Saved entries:
[Start of Attachment]

Definition parser_at (pre rest : list Ascii.ascii) (p : Parser) : Prop :=
  at_text pre rest (p_ts p) /\ p_error p = false.

(** The text ends, or goes on with a character that ends a term. *)
Definition closes (rest : list Ascii.ascii) : Prop :=
  match rest with
  | [] => True
  | c :: _ => c = "+"%char \/ c = "-"%char \/ c = ")"%char
  end.

(** The stream of [p] after a peek. *)
Definition peeked (p : Parser) : Parser :=
  set_p_ts p (snd (lexer_peek (p_ts p))).

(** [prod], started before the text [txt], returns the node [n] and
    leaves the stream after [txt] with an empty cache. *)
Definition reads_direct (prod : nat -> Parser -> parsed)
    (txt : list Ascii.ascii) (n : Node) : Prop :=
  forall pre rest p,
    ends_number rest -> parser_at pre (txt ++ rest) p ->
    exists fuel p',
      prod fuel p = Returned (Some n, p') /\ parser_at (pre ++ txt) rest p'.

(** [prod], started before the text [txt], comes to the head of its loop
    with the node [n] as left operand and the stream after [txt]: it
    returns whatever the loop returns from there.  [follows] is what the
    rest of the text has to satisfy. *)
Definition reads_then (follows : list Ascii.ascii -> Prop)
    (prod : nat -> Parser -> parsed)
    (loop : nat -> Parser -> option Node -> parsed)
    (txt : list Ascii.ascii) (n : Node) : Prop :=
  forall pre rest p (Q : option Node * Parser -> Prop),
    follows rest -> parser_at pre (txt ++ rest) p ->
    (forall p', parser_at (pre ++ txt) rest p' ->
                exists fuel r, loop fuel p' (Some n) = Returned r /\ Q r) ->
    exists fuel r, prod fuel p = Returned r /\ Q r.

(** ** main.c *)









(** * Properties *)

(** ** Bit-level facts used by the ALU and the memory *)

Section Bits.

Lemma land_1_mod2 x : Z.land x 1 = x mod 2.
Proof. change 1 with (Z.ones 1). now rewrite Z.land_ones by lia. Qed.

Lemma bit_extract x i :
  0 <= i -> Z.land (Z.shiftr x i) 1 = Z.b2z (Z.testbit x i).
Proof.
  intros Hi. rewrite land_1_mod2, Z.shiftr_div_pow2 by lia.
  symmetry. now apply Z.testbit_spec'.
Qed.

Lemma to_u8_b2z (c : bool) : to_u8 (Z.b2z c) = Z.b2z c.
Proof. now destruct c. Qed.

Lemma sign_bit_testbit x : sign_bit x = Z.b2z (Z.testbit x 31).
Proof. unfold sign_bit. rewrite bit_extract by lia. apply to_u8_b2z. Qed.

Lemma testbit_above x i m :
  0 <= x < 2 ^ i -> i <= m -> Z.testbit x m = false.
Proof.
  intros [H0 Hx] Hm.
  destruct (Z.eq_dec x 0) as [->|Hne]; [apply Z.bits_0|].
  apply Z.bits_above_log2; [lia|].
  assert (0 <= i).
  { destruct (Z.le_gt_cases 0 i) as [|Hneg]; [assumption|].
    rewrite Z.pow_neg_r in Hx by lia. lia. }
  assert (Z.log2 x < i) by (apply Z.log2_lt_pow2; lia). lia.
Qed.

(** Or-ing a bit in above everything set so far is an addition. *)
Lemma lor_above r s i :
  0 <= i -> 0 <= r < 2 ^ i -> Z.lor r (Z.shiftl s i) = r + s * 2 ^ i.
Proof.
  intros Hi Hr.
  rewrite <- (Z.shiftl_mul_pow2 s i) by lia.
  rewrite <- Z.add_lor_land.
  assert (Hz : Z.land r (Z.shiftl s i) = 0).
  { apply Z.bits_inj'. intros m Hm.
    rewrite Z.land_spec, Z.bits_0.
    destruct (Z.lt_ge_cases m i) as [Hlt|Hge].
    - rewrite Z.shiftl_spec_low by lia. apply andb_false_r.
    - now rewrite (testbit_above r i m). }
  rewrite Hz. lia.
Qed.

End Bits.

(** ** The ripple-carry adder *)

Section Ripple.

Variables a b cin : Z.
Hypothesis Hcin : 0 <= cin <= 1.

Lemma mod_pow2_succ x i :
  0 <= i ->
  x mod 2 ^ (i + 1) = x mod 2 ^ i + Z.b2z (Z.testbit x i) * 2 ^ i.
Proof.
  intros Hi. rewrite Z.testbit_spec' by lia.
  rewrite Z.pow_add_r, Z.pow_1_r by lia.
  rewrite Z.rem_mul_r by lia. lia.
Qed.

(** The textbook full adder on one bit position. *)
Lemma full_adder_bit (x y : bool) c :
  0 <= c <= 1 ->
  let s := Z.lxor (Z.lxor (Z.b2z x) (Z.b2z y)) c in
  let co := Z.lor (Z.land (Z.b2z x) (Z.b2z y))
              (Z.land c (Z.lxor (Z.b2z x) (Z.b2z y))) in
  0 <= s <= 1 /\ 0 <= co <= 1 /\ s + 2 * co = Z.b2z x + Z.b2z y + c.
Proof.
  intros Hc. assert (Hcc : c = 0 \/ c = 1) by lia.
  destruct Hcc as [-> | ->]; destruct x, y; vm_compute; intuition congruence.
Qed.

Lemma ripple_bit_inv i st :
  0 <= i < 32 -> ripple_inv a b cin i st ->
  ripple_inv a b cin (i + 1) (ripple_bit a b i st).
Proof.
  intros Hi. destruct st as [result carry]. unfold ripple_inv, ripple_bit.
  intros (Hres & Hc & Hsum).
  rewrite !bit_extract by lia.
  rewrite (mod_pow2_succ a), (mod_pow2_succ b) by lia.
  set (x := Z.testbit a i). set (y := Z.testbit b i).
  assert (Hp : 0 < 2 ^ i) by (apply Z.pow_pos_nonneg; lia).
  assert (Hp32 : 2 ^ i * 2 <= 2 ^ 32).
  { replace (2 ^ i * 2) with (2 ^ (i + 1))
      by (rewrite Z.pow_add_r, Z.pow_1_r; lia).
    apply Z.pow_le_mono_r; lia. }
  assert (H2 : 2 ^ (i + 1) = 2 ^ i * 2)
    by (rewrite Z.pow_add_r, Z.pow_1_r; lia).
  assert (Hsh : forall s, 0 <= s <= 1 ->
            to_word (Z.shiftl s i) = Z.shiftl s i).
  { intros s Hs. unfold to_word. rewrite Z.shiftl_mul_pow2 by lia.
    apply Z.mod_small. nia. }
  destruct (full_adder_bit x y carry Hc) as (Hs & Hco & Hfa).
  set (s := Z.lxor _ carry) in *.
  set (co := Z.lor _ _) in *.
  rewrite Hsh, lor_above by lia.
  rewrite H2. repeat split; try nia.
Qed.

Lemma ripple_loop_inv n : forall i st,
  0 <= i -> i + Z.of_nat n <= 32 -> ripple_inv a b cin i st ->
  ripple_inv a b cin (i + Z.of_nat n) (ripple_loop n a b i st).
Proof.
  induction n as [|n IH]; intros i st Hi Hn Hinv.
  - simpl. now rewrite Z.add_0_r.
  - cbn [ripple_loop].
    replace (i + Z.of_nat (S n)) with ((i + 1) + Z.of_nat n) by lia.
    apply IH; [lia | lia |]. apply ripple_bit_inv; [lia | assumption].
Qed.

Hypothesis Ha : is_word a.
Hypothesis Hb : is_word b.

(** The adder computes the 33-bit sum: low word and carry out. *)
Lemma ripple_add_sum f :
  let '(result, f') := ripple_add a b cin f in
  result = (a + b + cin) mod 2 ^ 32 /\
  flagC f' = (a + b + cin) / 2 ^ 32 /\
  flagZ f' = (if result =? 0 then 1 else 0) /\
  flagN f' = Z.b2z (Z.testbit result 31) /\
  flagV f' = flagV f.
Proof.
  unfold ripple_add.
  assert (Hinv : ripple_inv a b cin (0 + Z.of_nat (Z.to_nat WORD_BITS))
            (ripple_loop (Z.to_nat WORD_BITS) a b 0 (0, Z.land cin 1))).
  { apply ripple_loop_inv; [lia | unfold WORD_BITS; lia |].
    unfold ripple_inv. rewrite land_1_mod2, Z.pow_0_r, !Z.mod_1_r.
    rewrite Z.mod_small by lia. lia. }
  destruct (ripple_loop _ a b 0 _) as [result carry].
  unfold ripple_inv in Hinv. change (0 + Z.of_nat (Z.to_nat WORD_BITS))
    with 32 in Hinv.
  destruct Hinv as (Hres & Hc & Hsum).
  unfold is_word in Ha, Hb.
  rewrite (Z.mod_small a), (Z.mod_small b) in Hsum by lia.
  assert (Hr : result = (a + b + cin) mod 2 ^ 32).
  { rewrite <- Hsum. rewrite Z.mod_add by lia.
    symmetry. apply Z.mod_small. lia. }
  assert (Hcarry : carry = (a + b + cin) / 2 ^ 32).
  { rewrite <- Hsum. rewrite Z.div_add by lia.
    rewrite Z.div_small by lia. lia. }
  cbn [flagZ flagN flagC flagV].
  repeat split; try assumption.
  - rewrite <- Hcarry, land_1_mod2. unfold to_u8.
    rewrite (Z.mod_small carry 2) by lia. apply Z.mod_small. lia.
  - rewrite bit_extract by lia. apply to_u8_b2z.
Qed.

End Ripple.

(** ** alu_add and alu_sub *)

Section ALU.

Lemma b2z_eqb_sign (x y : bool) : (Z.b2z x =? Z.b2z y) = Bool.eqb x y.
Proof. now destruct x, y. Qed.

Lemma to_word_lnot b : is_word b -> to_word (Z.lnot b) = 2 ^ 32 - 1 - b.
Proof.
  intros Hb. unfold to_word, is_word in *.
  rewrite Z.lnot_eq_pred_opp.
  symmetry. apply Z.mod_unique with (q := -1); lia.
Qed.

Lemma alu_add_sum a b f :
  is_word a -> is_word b ->
  fst (alu_add a b f) = (a + b) mod 2 ^ 32 /\
  flagC (snd (alu_add a b f)) = (a + b) / 2 ^ 32 /\
  flagZ (snd (alu_add a b f)) =
    (if fst (alu_add a b f) =? 0 then 1 else 0) /\
  flagN (snd (alu_add a b f)) = Z.b2z (Z.testbit (fst (alu_add a b f)) 31) /\
  flagV (snd (alu_add a b f)) =
    Z.b2z (Bool.eqb (Z.testbit a 31) (Z.testbit b 31) &&
           negb (Bool.eqb (Z.testbit (fst (alu_add a b f)) 31)
                   (Z.testbit a 31))).
Proof.
  intros Ha Hb. unfold alu_add.
  pose proof (ripple_add_sum a b 0 ltac:(lia) Ha Hb f) as H.
  destruct (ripple_add a b 0 f) as [r f1].
  destruct H as (Hr & HC & HZ & HN & _).
  rewrite Z.add_0_r in Hr, HC.
  cbn [fst snd set_V flagZ flagN flagC flagV].
  rewrite !sign_bit_testbit, !b2z_eqb_sign.
  repeat split; assumption.
Qed.

Lemma alu_sub_diff a b f :
  is_word a -> is_word b ->
  fst (alu_sub a b f) = (a - b) mod 2 ^ 32 /\
  flagC (snd (alu_sub a b f)) = (a - b + 2 ^ 32) / 2 ^ 32 /\
  flagZ (snd (alu_sub a b f)) =
    (if fst (alu_sub a b f) =? 0 then 1 else 0) /\
  flagN (snd (alu_sub a b f)) = Z.b2z (Z.testbit (fst (alu_sub a b f)) 31) /\
  flagV (snd (alu_sub a b f)) =
    Z.b2z (negb (Bool.eqb (Z.testbit a 31) (Z.testbit b 31)) &&
           negb (Bool.eqb (Z.testbit (fst (alu_sub a b f)) 31)
                   (Z.testbit a 31))).
Proof.
  intros Ha Hb. unfold alu_sub.
  assert (Hnb : is_word (to_word (Z.lnot b))).
  { rewrite to_word_lnot by assumption. unfold is_word in *. lia. }
  pose proof (ripple_add_sum a _ 1 ltac:(lia) Ha Hnb f) as H.
  destruct (ripple_add a _ 1 f) as [r f1].
  destruct H as (Hr & HC & HZ & HN & _).
  rewrite to_word_lnot in Hr, HC by assumption.
  replace (a + (2 ^ 32 - 1 - b) + 1) with (a - b + 1 * 2 ^ 32) in Hr, HC
    by lia.
  rewrite Z.mod_add in Hr by lia.
  cbn [fst snd set_V flagZ flagN flagC flagV].
  rewrite !sign_bit_testbit, !b2z_eqb_sign.
  repeat split; assumption.
Qed.

(** The same as one equation, ready to evaluate at given operands. *)
Lemma alu_add_value a b f :
  is_word a -> is_word b ->
  alu_add a b f =
    let r := (a + b) mod 2 ^ 32 in
    (r, mkFlags (if r =? 0 then 1 else 0) (Z.b2z (Z.testbit r 31))
          ((a + b) / 2 ^ 32)
          (Z.b2z (Bool.eqb (Z.testbit a 31) (Z.testbit b 31) &&
                  negb (Bool.eqb (Z.testbit r 31) (Z.testbit a 31))))).
Proof.
  intros Ha Hb.
  destruct (alu_add_sum a b f Ha Hb) as (Hr & HC & HZ & HN & HV).
  destruct (alu_add a b f) as [r [z n c v]].
  cbn [fst snd flagZ flagN flagC flagV] in *. now subst.
Qed.

Lemma alu_sub_value a b f :
  is_word a -> is_word b ->
  alu_sub a b f =
    let r := (a - b) mod 2 ^ 32 in
    (r, mkFlags (if r =? 0 then 1 else 0) (Z.b2z (Z.testbit r 31))
          ((a - b + 2 ^ 32) / 2 ^ 32)
          (Z.b2z (negb (Bool.eqb (Z.testbit a 31) (Z.testbit b 31)) &&
                  negb (Bool.eqb (Z.testbit r 31) (Z.testbit a 31))))).
Proof.
  intros Ha Hb.
  destruct (alu_sub_diff a b f Ha Hb) as (Hr & HC & HZ & HN & HV).
  destruct (alu_sub a b f) as [r [z n c v]].
  cbn [fst snd flagZ flagN flagC flagV] in *. now subst.
Qed.

End ALU.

[End of Attachment]

▶ _Problem requirements_:
Taking the line with "let '(result, f')" as the first and the line with "repeat split; try assumption." as the last, retype that stretch of the data above exactly, with no other lines.

▶ _Exercise output_:
  let '(result, f') := ripple_add a b cin f in
  result = (a + b + cin) mod 2 ^ 32 /\
  flagC f' = (a + b + cin) / 2 ^ 32 /\
  flagZ f' = (if result =? 0 then 1 else 0) /\
  flagN f' = Z.b2z (Z.testbit result 31) /\
  flagV f' = flagV f.
Proof.
  unfold ripple_add.
  assert (Hinv : ripple_inv a b cin (0 + Z.of_nat (Z.to_nat WORD_BITS))
            (ripple_loop (Z.to_nat WORD_BITS) a b 0 (0, Z.land cin 1))).
  { apply ripple_loop_inv; [lia | unfold WORD_BITS; lia |].
    unfold ripple_inv. rewrite land_1_mod2, Z.pow_0_r, !Z.mod_1_r.
    rewrite Z.mod_small by lia. lia. }
  destruct (ripple_loop _ a b 0 _) as [result carry].
  unfold ripple_inv in Hinv. change (0 + Z.of_nat (Z.to_nat WORD_BITS))
    with 32 in Hinv.
  destruct Hinv as (Hres & Hc & Hsum).
  unfold is_word in Ha, Hb.
  rewrite (Z.mod_small a), (Z.mod_small b) in Hsum by lia.
  assert (Hr : result = (a + b + cin) mod 2 ^ 32).
  { rewrite <- Hsum. rewrite Z.mod_add by lia.
    symmetry. apply Z.mod_small. lia. }
  assert (Hcarry : carry = (a + b + cin) / 2 ^ 32).
  { rewrite <- Hsum. rewrite Z.div_add by lia.
    rewrite Z.div_small by lia. lia. }
  cbn [flagZ flagN flagC flagV].
  repeat split; try assumption.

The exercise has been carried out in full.